**Problem to work on**. In the entries that follow, find the line containing "wf c' -> granting now req c c' ->"; from there, copy every line exactly through the line containing "ar_PoolGatewayInflightLimit req - ar_PoolHighPriorityReserve".

- Opening Delimiter -

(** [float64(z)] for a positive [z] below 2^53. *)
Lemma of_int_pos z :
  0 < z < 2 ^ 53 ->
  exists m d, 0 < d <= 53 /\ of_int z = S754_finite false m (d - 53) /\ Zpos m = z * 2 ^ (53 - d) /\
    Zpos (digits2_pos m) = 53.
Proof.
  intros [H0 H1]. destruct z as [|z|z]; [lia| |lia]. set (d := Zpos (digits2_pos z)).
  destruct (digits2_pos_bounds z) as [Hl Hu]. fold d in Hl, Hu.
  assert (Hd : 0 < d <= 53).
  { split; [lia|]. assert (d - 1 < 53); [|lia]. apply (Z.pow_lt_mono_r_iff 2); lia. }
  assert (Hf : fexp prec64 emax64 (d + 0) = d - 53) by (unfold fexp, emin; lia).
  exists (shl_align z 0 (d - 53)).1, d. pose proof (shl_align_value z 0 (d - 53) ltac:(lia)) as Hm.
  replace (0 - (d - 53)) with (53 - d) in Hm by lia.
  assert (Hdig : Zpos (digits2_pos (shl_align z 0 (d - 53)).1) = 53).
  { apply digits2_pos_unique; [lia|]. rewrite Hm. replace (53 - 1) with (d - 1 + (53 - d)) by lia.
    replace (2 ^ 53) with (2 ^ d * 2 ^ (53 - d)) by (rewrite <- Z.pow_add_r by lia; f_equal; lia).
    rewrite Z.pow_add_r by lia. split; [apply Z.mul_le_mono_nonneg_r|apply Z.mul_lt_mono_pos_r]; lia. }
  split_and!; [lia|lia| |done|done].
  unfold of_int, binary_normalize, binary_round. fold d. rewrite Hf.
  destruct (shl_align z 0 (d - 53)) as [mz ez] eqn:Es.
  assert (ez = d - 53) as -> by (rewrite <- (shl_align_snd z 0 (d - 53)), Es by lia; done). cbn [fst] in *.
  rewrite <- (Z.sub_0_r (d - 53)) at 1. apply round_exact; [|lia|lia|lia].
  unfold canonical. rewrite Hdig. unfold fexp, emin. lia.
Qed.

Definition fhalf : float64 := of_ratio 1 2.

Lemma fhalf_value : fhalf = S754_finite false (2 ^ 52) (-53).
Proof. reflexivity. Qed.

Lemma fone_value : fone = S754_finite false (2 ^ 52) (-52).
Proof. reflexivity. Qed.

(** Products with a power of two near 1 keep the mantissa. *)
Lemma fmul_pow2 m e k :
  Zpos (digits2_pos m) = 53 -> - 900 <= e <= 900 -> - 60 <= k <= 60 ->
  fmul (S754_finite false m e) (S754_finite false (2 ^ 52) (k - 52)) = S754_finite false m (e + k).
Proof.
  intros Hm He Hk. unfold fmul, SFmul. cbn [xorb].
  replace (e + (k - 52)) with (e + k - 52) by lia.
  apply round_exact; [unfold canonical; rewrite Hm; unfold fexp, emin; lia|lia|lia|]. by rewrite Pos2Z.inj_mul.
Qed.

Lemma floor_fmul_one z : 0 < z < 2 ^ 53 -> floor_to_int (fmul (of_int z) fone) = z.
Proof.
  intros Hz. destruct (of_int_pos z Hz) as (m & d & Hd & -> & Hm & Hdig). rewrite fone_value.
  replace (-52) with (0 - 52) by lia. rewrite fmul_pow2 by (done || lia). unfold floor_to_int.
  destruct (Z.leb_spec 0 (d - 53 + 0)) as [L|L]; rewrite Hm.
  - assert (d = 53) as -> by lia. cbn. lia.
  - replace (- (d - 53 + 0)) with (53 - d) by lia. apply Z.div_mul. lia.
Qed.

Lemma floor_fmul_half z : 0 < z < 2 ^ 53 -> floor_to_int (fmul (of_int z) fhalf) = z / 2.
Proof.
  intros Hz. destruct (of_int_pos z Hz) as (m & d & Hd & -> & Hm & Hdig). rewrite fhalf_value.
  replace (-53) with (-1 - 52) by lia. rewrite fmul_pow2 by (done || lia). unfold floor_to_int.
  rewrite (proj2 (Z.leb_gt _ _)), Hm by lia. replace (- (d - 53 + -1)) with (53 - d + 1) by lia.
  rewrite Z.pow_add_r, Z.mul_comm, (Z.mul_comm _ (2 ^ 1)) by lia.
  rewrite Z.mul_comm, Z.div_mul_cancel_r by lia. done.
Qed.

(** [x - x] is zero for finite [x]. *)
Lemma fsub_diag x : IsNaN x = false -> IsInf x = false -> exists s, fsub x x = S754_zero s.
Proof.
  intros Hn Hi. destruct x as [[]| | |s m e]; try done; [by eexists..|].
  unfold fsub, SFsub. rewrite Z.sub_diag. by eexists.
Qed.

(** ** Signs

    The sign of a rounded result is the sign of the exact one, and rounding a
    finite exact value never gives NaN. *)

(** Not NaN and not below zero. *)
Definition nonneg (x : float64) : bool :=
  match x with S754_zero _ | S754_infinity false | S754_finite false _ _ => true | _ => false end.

- Closing Delimiter -
- Opening Delimiter -

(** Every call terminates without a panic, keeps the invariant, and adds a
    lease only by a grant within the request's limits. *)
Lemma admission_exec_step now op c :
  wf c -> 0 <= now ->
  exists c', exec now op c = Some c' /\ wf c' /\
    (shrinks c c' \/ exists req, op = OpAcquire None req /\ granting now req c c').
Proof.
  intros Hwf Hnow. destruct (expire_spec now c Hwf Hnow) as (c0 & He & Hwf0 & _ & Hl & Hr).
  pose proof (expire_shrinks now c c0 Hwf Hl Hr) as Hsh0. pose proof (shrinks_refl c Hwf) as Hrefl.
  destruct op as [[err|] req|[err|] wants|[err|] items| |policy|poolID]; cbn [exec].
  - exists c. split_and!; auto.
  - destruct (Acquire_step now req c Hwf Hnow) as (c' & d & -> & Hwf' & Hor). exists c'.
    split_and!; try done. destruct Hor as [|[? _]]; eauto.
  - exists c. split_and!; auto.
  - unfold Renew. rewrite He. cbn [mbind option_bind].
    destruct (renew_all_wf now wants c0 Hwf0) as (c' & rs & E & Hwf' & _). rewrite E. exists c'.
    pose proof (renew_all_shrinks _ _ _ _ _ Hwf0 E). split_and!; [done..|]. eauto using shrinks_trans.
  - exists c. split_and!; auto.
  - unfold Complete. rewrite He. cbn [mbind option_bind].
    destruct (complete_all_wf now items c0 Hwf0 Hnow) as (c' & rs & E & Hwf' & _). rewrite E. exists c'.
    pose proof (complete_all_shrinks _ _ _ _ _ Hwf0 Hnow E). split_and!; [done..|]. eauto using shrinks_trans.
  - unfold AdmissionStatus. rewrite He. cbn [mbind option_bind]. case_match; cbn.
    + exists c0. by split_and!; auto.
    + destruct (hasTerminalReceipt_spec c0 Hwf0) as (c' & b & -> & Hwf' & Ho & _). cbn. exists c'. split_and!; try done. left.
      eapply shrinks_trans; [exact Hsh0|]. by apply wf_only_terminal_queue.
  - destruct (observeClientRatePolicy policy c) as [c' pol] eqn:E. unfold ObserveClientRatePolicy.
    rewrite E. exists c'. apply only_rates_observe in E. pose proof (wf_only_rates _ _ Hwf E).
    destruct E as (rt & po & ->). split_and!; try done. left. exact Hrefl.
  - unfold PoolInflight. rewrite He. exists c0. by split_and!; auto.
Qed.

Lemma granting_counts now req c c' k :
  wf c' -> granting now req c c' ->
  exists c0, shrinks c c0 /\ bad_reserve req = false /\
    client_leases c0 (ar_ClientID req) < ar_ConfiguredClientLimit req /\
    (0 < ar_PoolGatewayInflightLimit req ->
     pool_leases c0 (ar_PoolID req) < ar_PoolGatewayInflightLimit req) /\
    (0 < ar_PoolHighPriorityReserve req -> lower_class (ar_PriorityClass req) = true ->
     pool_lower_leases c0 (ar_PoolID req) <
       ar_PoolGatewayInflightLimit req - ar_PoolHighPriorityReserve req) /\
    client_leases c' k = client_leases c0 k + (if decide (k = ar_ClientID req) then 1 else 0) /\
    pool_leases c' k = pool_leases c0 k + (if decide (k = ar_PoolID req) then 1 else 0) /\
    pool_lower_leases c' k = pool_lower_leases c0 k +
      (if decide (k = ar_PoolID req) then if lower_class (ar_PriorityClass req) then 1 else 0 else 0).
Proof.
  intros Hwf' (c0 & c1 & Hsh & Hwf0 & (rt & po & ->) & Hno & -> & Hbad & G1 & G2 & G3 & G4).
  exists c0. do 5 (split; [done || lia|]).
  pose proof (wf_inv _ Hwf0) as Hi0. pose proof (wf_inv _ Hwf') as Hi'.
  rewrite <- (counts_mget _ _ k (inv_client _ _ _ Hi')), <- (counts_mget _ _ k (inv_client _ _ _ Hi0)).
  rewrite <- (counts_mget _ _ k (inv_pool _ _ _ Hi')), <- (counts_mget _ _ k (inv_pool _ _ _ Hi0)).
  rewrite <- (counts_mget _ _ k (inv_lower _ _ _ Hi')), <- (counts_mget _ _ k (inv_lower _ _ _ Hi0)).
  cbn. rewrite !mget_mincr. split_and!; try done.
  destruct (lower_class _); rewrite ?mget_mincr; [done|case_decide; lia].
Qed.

- Closing Delimiter -

**Exercise answer**.
  wf c' -> granting now req c c' ->
  exists c0, shrinks c c0 /\ bad_reserve req = false /\
    client_leases c0 (ar_ClientID req) < ar_ConfiguredClientLimit req /\
    (0 < ar_PoolGatewayInflightLimit req ->
     pool_leases c0 (ar_PoolID req) < ar_PoolGatewayInflightLimit req) /\
    (0 < ar_PoolHighPriorityReserve req -> lower_class (ar_PriorityClass req) = true ->
     pool_lower_leases c0 (ar_PoolID req) <
       ar_PoolGatewayInflightLimit req - ar_PoolHighPriorityReserve req) /\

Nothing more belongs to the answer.